Living with IBD: Gut microbiome signatures correlated with clinical response to treat-to-target therapy in IBD.
Background & Rationale
Inflammatory bowel disease (IBD), encompassing Crohn’s disease and ulcerative colitis, is characterised by dysregulated immune responses to the gut microbiota in genetically susceptible individuals. Current therapeutic strategies often rely on a ‘step-up’ approach, which may not optimally address individual patient needs. Treat-to-target (TTT) strategies, aiming for endoscopic remission and mucosal healing, represent a more personalised approach. However, objective biomarkers to guide TTT and predict treatment response remain limited. The gut microbiome is increasingly recognised as a key modulator of IBD pathogenesis, and multi-omics approaches offer the potential to identify microbial signatures associated with disease activity and treatment outcomes. This study investigated the utility of integrated metagenomic, metatranscriptomic, and metabolomic analyses to identify microbiome signatures predictive of response to TTT in IBD patients.
Study Design
This prospective cohort study enrolled patients with IBD initiating or adjusting TTT therapy. Baseline stool samples were collected prior to treatment modification. Patients underwent clinical assessment, including endoscopic evaluation and biomarker measurements (C-reactive protein and faecal calprotectin), at baseline and after 12 weeks of TTT. Multi-omics profiling, including shotgun metagenomics, metatranscriptomics, and untargeted metabolomics, was performed on the baseline stool samples. Data integration was achieved using a Spearman correlation network analysis to identify co-abundance groups (CAGs) of genes, pathways, and metabolites. Statistical modelling was then used to determine associations between microbiome signatures and clinical response, defined as endoscopic remission and normalisation of C-reactive protein.
Patient Population
The study included 120 patients with IBD: 65 with Crohn’s disease and 55 with ulcerative colitis. The mean age of participants was 38.2 years, with 53% identified as male.
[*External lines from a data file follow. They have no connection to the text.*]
Lemma walked_app ds1 ds2 k s r1 s1 r2 s2 :
  walked ds1 k s r1 s1 -> r1.2 = false -> walked ds2 r1.1 s1 r2 s2 -> walked (ds1 ++ ds2) k s r2 s2.
Proof.
  intros (es1 & E1 & N1 & S1 & B1 & T1 & A1) Hr (es2 & E2 & N2 & S2 & B2 & T2 & A2).
  exists (es1 ++ es2). unfold taken in *. rewrite omap_app, length_app. split_and!; try done.
  - by rewrite E2, E1, app_assoc.
  - lia.
  - by apply sublist_app.
  - intros Ht [H1 H2]%Forall_app. rewrite A1, A2 by done. rewrite T1 in Hr. apply Z.leb_gt in Hr.
    rewrite (A1 Ht H1) in N1. rewrite length_take in N1.
    rewrite take_app. rewrite (take_ge ds1) by lia. f_equal. f_equal. lia.
Qed.

Lemma walked_stop ds1 ds2 k s r1 s1 : walked ds1 k s r1 s1 -> r1.2 = true -> walked (ds1 ++ ds2) k s r1 s1.
Proof.
  intros (es1 & E1 & N1 & S1 & B1 & T1 & A1) Hr. exists es1. split_and!; try done.
  - by apply sublist_inserts_r.
  - intros Ht [H1 H2]%Forall_app. rewrite (A1 Ht H1). rewrite T1 in Hr. apply Z.leb_le in Hr.
    rewrite (A1 Ht H1) in N1. rewrite length_take in N1. rewrite take_app_le by lia. done.
Qed.

Lemma markOne_walked path k s : k < maxMarks ->
  exists ok s1, markOne env path s = (ok, s1)
    /\ walked [path] k s (if ok : bool then k + 1 else k, maxMarks <=? (if ok then k + 1 else k)) s1.
Proof.
  intros Hk. unfold markOne. case_bool_decide as Hn.
  - exists false, s. split; [done|]. exists []. rewrite app_nil_r. simpl. split_and!; try done; try lia.
    + by apply sublist_nil_l.
    + by intros _ [H _]%Forall_cons.
  - unfold fbind, ask, emit, fret. cbn [f_tick f_done]. set (ok := fv_mark env (f_tick s) path).
    eexists ok, _. split; [reflexivity|]. exists [FMarked path ok]. cbn [f_done]. destruct ok eqn:E; simpl.
    + split_and!; try done; try lia. intros _ _. destruct (Z.to_nat (maxMarks - k)) eqn:En; [lia|simpl; by rewrite take_nil].
    + split_and!; try done; try lia; [by apply sublist_nil_l|]. intros Ht _. pose proof (Ht (f_tick s) path : ok = true) as Ht1. congruence.
Qed.
(* ===== verification/Client.v ===== *)
(** * The command line client ([cmd/edrctl/main.go])

    [dispatch] says what a command line does: a request to the agent, a command
    on local files, or a usage error.  The local commands on policies and
    signatures run on the files; the printing is not modelled. *)

From S2P Require Import Prelude GoStrings GoTime Json GoJson Crypto EventLog LogRun Anchor BpfEvent Loader Bridge MapSync BpfMaps Collector Suppress Policy Response Nft Quarantine Responder Agent Security Query Disk Keys PolicyFile PolicyStore Baseline Metrics Server ServerProofs.

#[local] Open Scope string_scope.
#[local] Open Scope list_scope.
#[local] Open Scope Z_scope.

(** [queryString] *)
Definition queryString (args : list string) : string :=
  match List.filter (fun a => contains a "=") args with
  | [] => ""
  | parts => "?" +:+ join "&" parts
  end.

(** A request names an endpoint, and what follows it: the query with its
    question mark, and the body. *)
Inductive action :=
| AGet (endpoint query : string)
| APost (endpoint query : string) (body : list ascii)
| AValidate (file : string)
| ASign (file key : string)
| AVerify (file key : string)
| ABaseline (file : string)
| AUsage
| AUsageOf (line : string)
| ANothing.           (** the program ends without a word *)

Definition dquote (s : string) : list ascii := dq :: bytes s ++ [dq].

(** The bodies are put together without escaping. *)
Definition freeze_arg (arg : string) : list ascii :=
  if hasPrefix arg "path=" then bytes "," ++ dquote "process_path" ++ bytes ":" ++ dquote (trimPrefix arg "path=")
  else if hasPrefix arg "ticks=" then bytes "," ++ dquote "start_ticks" ++ bytes ":" ++ dquote (trimPrefix arg "ticks=")
  else [].

Definition pid_body (pid : string) (more : list ascii) : list ascii :=
  bytes "{" ++ dquote "pid" ++ bytes ":" ++ bytes pid ++ more ++ bytes "}".

Definition version_query (args : list string) : string :=
  match args with [_; v] => "?version=" +:+ v | _ => "" end.
(* ===== verification/Notify.v ===== *)
(** * Notifications ([internal/notify/webhook.go], [internal/notify/email.go])

    [Webhook] has the dispatcher as a step relation over its callers, its loop
    and the goroutines that send, and the payloads as the text of JSON values.
    [Email] has the message that is handed to the mail server.  The answer of an
    HTTP request, the rendering of the HTML template and the outcome of the SMTP
    session are arguments. *)

From S2P Require Import Prelude GoStrings GoTime Json GoJson Crypto EventLog ChainProofs LogRun Loader.

#[local] Open Scope string_scope.
#[local] Open Scope list_scope.
#[local] Open Scope Z_scope.

(** ** Events and thresholds *)

Record WebhookEvent := mkWebhookEvent {
  we_RuleID : string; we_Severity : string; we_Category : string; we_Decision : string; we_Action : string;
  we_Subject : option (list (string * gval)); we_Object : option (list (string * gval)); we_Timestamp : Time; we_Host : string;
}.

Definition severityOrder (s : string) : Z :=
  if s == "low" then 1 else if s == "medium" then 2 else if s == "high" then 3 else if s == "critical" then 4 else 0.

Definition shouldNotify (eventSeverity minSeverity : string) : bool :=
  if minSeverity == "" then true else severityOrder minSeverity <=? severityOrder eventSeverity.

(** UTF-8 of the coloured circles. *)
Definition severityEmoji (s : string) : string :=
  text (map byte (if s == "critical" then [0xF0; 0x9F; 0x94; 0xB4]
    else if s == "high" then [0xF0; 0x9F; 0x9F; 0xA0]
    else if s == "medium" then [0xF0; 0x9F; 0x9F; 0xA1]
    else if s == "low" then [0xF0; 0x9F; 0x9F; 0xA2]
    else [0xE2; 0x9A; 0xAA])).

(** ** Web hooks *)

Module Webhook.

Record WebhookConfig := mkConfig {
  URL : string; Headers : list (string * string); TimeoutSec : Z; Format : string; MinSeverity : string;
}.

(** *** Payloads *)

Section Payload.
Variable fmt_v : gval -> string.       (** [%v] of a value that is neither a string nor an integer *)

Definition sprint (v : gval) : string := match v with GStr s => s | GInt z => itoa z | _ => fmt_v v end.
(** The successful path: the buffer ends up holding the texts of the
    segments the guard let through, and every store lies inside them or
    on their terminator. *)
Lemma transcribe_spec ctx samples n_samples result result_size w :
  0 < result_size ->
  let out := full_outcome ctx samples n_samples w in
  fst out = 0 ->
  let segs := segment_texts ctx (snd out) in
  no_overflow result_size 0 segs ->
  let str := joined (firstn (segments_kept result_size 0 segs) segs) in
  let r := whisper_wrapper_full_transcribe (Some ctx) (Some samples) n_samples
             (Some result) result_size w in
  run_value r = 0 /\
  load_cstring (heap (run_world r) result) 0 (Z.to_nat result_size) = Some str /\
  Forall (store_within result 0 (Z.of_nat (String.length str))) (run_events r) /\
  Z.of_nat (String.length str) < result_size.
Proof.
  intros Hpos out Hok segs Hrep str r.
  subst r. unfold whisper_wrapper_full_transcribe.
  destruct (Z.leb_spec result_size 0) as [|_]; [lia|].
  step_run.
  fold (full_outcome ctx samples n_samples w). fold out.
  rewrite Hok. cbn [Z.eqb negb]. step_run.
  set (w0 := {| lib := snd out; heap := heap w |}).
  set (n := whisper_full_n_segments ctx (snd out)) in *.
  assert (Hsegs : segs = texts_from ctx (lib w0) 0 (Z.to_nat n)) by reflexivity.
  destruct (Z.eqb_spec n 0) as [Hn0|Hn0].
  - step_run.
    assert (Hstr : str = EmptyString).
    { subst str. rewrite Hsegs, Hn0. reflexivity. }
    rewrite Hstr. cbn [String.length Z.of_nat].
    split; [reflexivity|]. split; [|split; [|lia]].
    + destruct (Z.to_nat result_size) as [|f] eqn:Hf; [lia|].
      cbn [load_cstring]. rewrite store_value. reflexivity.
    + cbn. repeat constructor; lia.
  - step_run.
    set (loop := concat_segments ctx result result_size n (Z.to_nat n) 0 0 w0).
    set (len := Z.of_nat (String.length str)).
    assert (Hloop : run_value loop = len /\
                    confined result 0 len w0 (run_world loop) (run_events loop) /\
                    holds (heap (run_world loop) result) 0 str /\
                    (len = 0 \/ len + 1 < result_size)).
    { destruct (Z.ltb_spec n 0) as [Hneg|Hnonneg].
      - assert (Hfuel : Z.to_nat n = O) by lia.
        subst loop len str. rewrite Hsegs, Hfuel. cbn.
        split; [reflexivity|]. split; [apply confined_refl|]. auto.
      - subst loop len str. rewrite Hsegs.
        apply (concat_segments_spec ctx result result_size n
                 (whisper_full_n_segments_int ctx (snd out))
                 (Z.to_nat n) 0 0 w0); try lia.
        rewrite <- Hsegs. exact Hrep. }
    destruct Hloop as [Hv [Hconf [Hholds Hend]]].
    rewrite Hv.
    assert (Hlen : 0 <= len < result_size) by (subst len; lia).
    split; [reflexivity|]. split; [|split; [|lia]].
    + apply load_cstring_holds.
      * eapply holds_ext; [|exact Hholds]. intros j Hj.
        apply (confined_bytes _ _ _ _ _ _ (store_confined result len nul _)).
        fold len in Hj. lia.
      * apply nul_free_joined.
      * fold len. cbn [Z.add]. apply store_value.
      * fold len in Hlen. lia.
    + repeat (apply Forall_app; split); try (repeat constructor; fail).
      * exact (confined_stores _ _ _ _ _ _ Hconf).
      * cbn. repeat constructor; lia.
Qed.

(** A refused segment leaves its line in the trace of the call. *)
Lemma transcribe_reports ctx samples n_samples result result_size w :
  0 < result_size ->
  let out := full_outcome ctx samples n_samples w in
  fst out = 0 ->
  let segs := segment_texts ctx (snd out) in
  no_overflow result_size 0 segs ->
  (segments_kept result_size 0 segs < List.length segs)%nat ->
  In buffer_too_small
    (run_events
       (whisper_wrapper_full_transcribe (Some ctx) (Some samples) n_samples
          (Some result) result_size w)).
Proof.
  intros Hpos out Hok segs Hno Hkept.
  unfold whisper_wrapper_full_transcribe.
  destruct (Z.leb_spec result_size 0) as [|_]; [lia|].
  step_run.
  fold (full_outcome ctx samples n_samples w). fold out.
  rewrite Hok. cbn [Z.eqb negb]. step_run.
  set (w0 := {| lib := snd out; heap := heap w |}).
  set (n := whisper_full_n_segments ctx (snd out)) in *.
  assert (Hsegs : segs = texts_from ctx (lib w0) 0 (Z.to_nat n)) by reflexivity.
  assert (Hcount : List.length segs = Z.to_nat n) by apply texts_from_length.
  destruct (Z.eqb_spec n 0) as [Hn0|Hn0]; [rewrite Hn0 in Hcount; cbn in Hcount; lia|].
  step_run. do 4 (apply in_or_app; right). apply in_or_app. left.
  apply (concat_segments_reports ctx result result_size n
           (whisper_full_n_segments_int ctx (snd out))
           (Z.to_nat n) 0 0 w0); try lia.
  - rewrite <- Hsegs. exact Hno.
  - rewrite <- Hsegs. lia.
Qed.

(** The failing path: the code of [whisper_full] comes back as it is, and
    the buffer is not touched. *)
Lemma transcribe_failure ctx samples n_samples result result_size w :
  0 < result_size ->
  let out := full_outcome ctx samples n_samples w in
  fst out <> 0 ->
  let r := whisper_wrapper_full_transcribe (Some ctx) (Some samples) n_samples
             (Some result) result_size w in
  run_value r = fst out /\
  heap (run_world r) = heap w /\
  run_events r =
    [Call_full_default_params WHISPER_SAMPLING_GREEDY;
     Call_reset_timings ctx;
     Call_full ctx
       (configure (whisper_full_default_params WHISPER_SAMPLING_GREEDY))
       samples n_samples;
     Printf "whisper_wrapper: failed to run whisper_full, error code: %d\n"
       [PInt (fst out)]].
Proof.
  intros Hpos out Hbad r. subst r. unfold whisper_wrapper_full_transcribe.
  destruct (Z.leb_spec result_size 0) as [|_]; [lia|].
  step_run. fold (full_outcome ctx samples n_samples w). fold out.
  destruct (Z.eqb_spec (fst out) 0) as [|_]; [contradiction|].
  cbn [negb]. step_run. auto.
Qed.

(** Once validation has passed, the first three events are the calls of
    lines 40, 63 and 66. *)
Lemma transcribe_enters_library ctx samples n_samples result result_size w :
  0 < result_size ->
  firstn 3 (run_events
              (whisper_wrapper_full_transcribe (Some ctx) (Some samples)
                 n_samples (Some result) result_size w)) =
    [Call_full_default_params WHISPER_SAMPLING_GREEDY;
     Call_reset_timings ctx;
     Call_full ctx
       (configure (whisper_full_default_params WHISPER_SAMPLING_GREEDY))
       samples n_samples].
Proof.
  intros Hpos. unfold whisper_wrapper_full_transcribe.
  destruct (Z.leb_spec result_size 0) as [|_]; [lia|].
  step_run. reflexivity.
Qed.

Lemma full_params_passed_app (a b : list (event W)) :
  full_params_passed (a ++ b) = (full_params_passed a ++ full_params_passed b)%list.
Proof.
  induction a as [|e a IH]; [reflexivity|].
  destruct e; cbn [app full_params_passed]; rewrite IH; reflexivity.
Qed.

Lemma strategies_requested_app (a b : list (event W)) :
  strategies_requested (a ++ b) =
  (strategies_requested a ++ strategies_requested b)%list.
Proof.
  induction a as [|e a IH]; [reflexivity|].
  destruct e; cbn [app strategies_requested]; rewrite IH; reflexivity.
Qed.

(** Neither [strcpy] nor the copy loop calls [whisper_full] or asks for
    default parameters. *)
Lemma strcpy_calls result : forall t off w,
  full_params_passed (run_events (strcpy result off t w)) = [] /\
  strategies_requested (run_events (strcpy result off t w)) = [].
Proof.
  induction t as [|c t IH]; intros off w; cbn [strcpy].
  - split; reflexivity.
  - destruct (is_nul c); [split; reflexivity|].
    rewrite run_events_bind, full_params_passed_app, strategies_requested_app.
    destruct (IH (off + 1) (run_world (store result off c w))) as [-> ->].
    split; reflexivity.
Qed.

Lemma concat_segments_calls ctx result result_size n_segments :
  forall fuel i pos w,
  let evs := run_events
               (concat_segments ctx result result_size n_segments fuel i pos w) in
  full_params_passed evs = [] /\ strategies_requested evs = [].
Proof.
  induction fuel as [|fuel IH]; intros i pos w; cbv zeta.
  - split; reflexivity.
  - cbn [concat_segments]. destruct (i <? n_segments); [|split; reflexivity].
    step_run. rewrite full_params_passed_app, strategies_requested_app.
    cbn [app full_params_passed strategies_requested].
    destruct (whisper_full_get_segment_text ctx i (lib w)) as [t|].
    + destruct (_ <? result_size).
      * step_run. rewrite full_params_passed_app, strategies_requested_app.
        destruct (strcpy_calls result t pos w) as [-> ->].
        apply IH.
      * step_run. split; reflexivity.
    + apply IH.
Qed.

(** A call that passes validation hands [whisper_full] its parameters
    once, built from the defaults requested for greedy sampling. *)
Lemma transcribe_params ctx samples n_samples result result_size w :
  0 < result_size ->
  let evs := run_events
               (whisper_wrapper_full_transcribe (Some ctx) (Some samples)
                  n_samples (Some result) result_size w) in
  full_params_passed evs =
    [configure (whisper_full_default_params WHISPER_SAMPLING_GREEDY)] /\
  strategies_requested evs = [WHISPER_SAMPLING_GREEDY].
Proof.
  intros Hpos. cbv zeta. unfold whisper_wrapper_full_transcribe.
  destruct (Z.leb_spec result_size 0) as [|_]; [lia|].
  step_run. fold (full_outcome ctx samples n_samples w).
  rewrite !full_params_passed_app, !strategies_requested_app.
  cbn [app full_params_passed strategies_requested].
  destruct (negb (fst (full_outcome ctx samples n_samples w) =? 0)).
  - step_run. split; reflexivity.
  - step_run. rewrite !full_params_passed_app, !strategies_requested_app.
    cbn [app full_params_passed strategies_requested].
    destruct (_ =? 0).
    + step_run. split; reflexivity.
    + step_run. rewrite !full_params_passed_app, !strategies_requested_app.
      match goal with
      | |- context [concat_segments ?c ?b ?s ?n ?f ?i ?p ?w0] =>
          destruct (concat_segments_calls c b s n f i p w0) as [-> ->]
      end.
      split; reflexivity.
Qed.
At baseline, 68 patients were receiving biological therapy, 32 were receiving immunomodulators, and 20 were receiving conventional therapies. Of the cohort, 72 patients achieved clinical response to TTT after 12 weeks, while 48 did not. Disease duration prior to enrolment ranged from 1 to 20 years, with a median of 5.5 years.
Key Findings
Integrated multi-omics analysis revealed distinct microbiome signatures associated with response to TTT. Patients who responded to TTT exhibited a significantly higher relative abundance of Faecalibacterium prausnitzii and Roseburia species compared to non-responders. Metagenomic analysis identified enrichment of genes involved in butyrate synthesis in responders, with an average of 12.5% greater abundance of butyrate kinase genes. Metatranscriptomic data showed increased expression of genes related to short-chain fatty acid (SCFA) metabolism in the responder group, with a 18.7% increase in butyryl-CoA transferase expression. Metabolomic profiling demonstrated elevated levels of butyrate and propionate in responders, measuring 2.8 µmol/g and 1.5 µmol/g respectively, compared to 1.9 µmol/g and 0.8 µmol/g in non-responders. A predictive model incorporating these microbiome features achieved an area under the receiver operating characteristic curve (AUROC) of 0.82 for identifying patients likely to respond to TTT.
Discussion
This study demonstrates the potential of multi-omics analysis to identify gut microbiome signatures associated with response to TTT in IBD. The observed enrichment of butyrate-producing bacteria and increased SCFA levels in responders aligns with the known anti-inflammatory effects of these metabolites. These findings suggest that modulating the gut microbiome to enhance butyrate production could be a therapeutic strategy to improve treatment outcomes in IBD. The predictive model developed in this study offers a potential tool for personalising TTT strategies, allowing clinicians to identify patients who are more likely to benefit from specific interventions. The study reported that all multi-omic analyses were well tolerated, with no adverse events directly attributable to sample collection or analysis.
Authors’ Conclusions
The authors concluded that integrated multi-omics analysis of the gut microbiome can identify signatures associated with clinical response to TTT in IBD. These findings provide a rationale for developing microbiome-targeted therapies to optimise treatment strategies and improve outcomes for patients with IBD, and suggest that microbiome profiling may serve as a valuable biomarker for predicting treatment response.
Reference
Cai X, Yao Y, Zheng Y, Zhao X. Multi-omics gut microbiome signatures for treat-to-target management in inflammatory bowel disease. Microbiological research. 2026;128511. DOI: 10.1016/j.micres.2026.128511.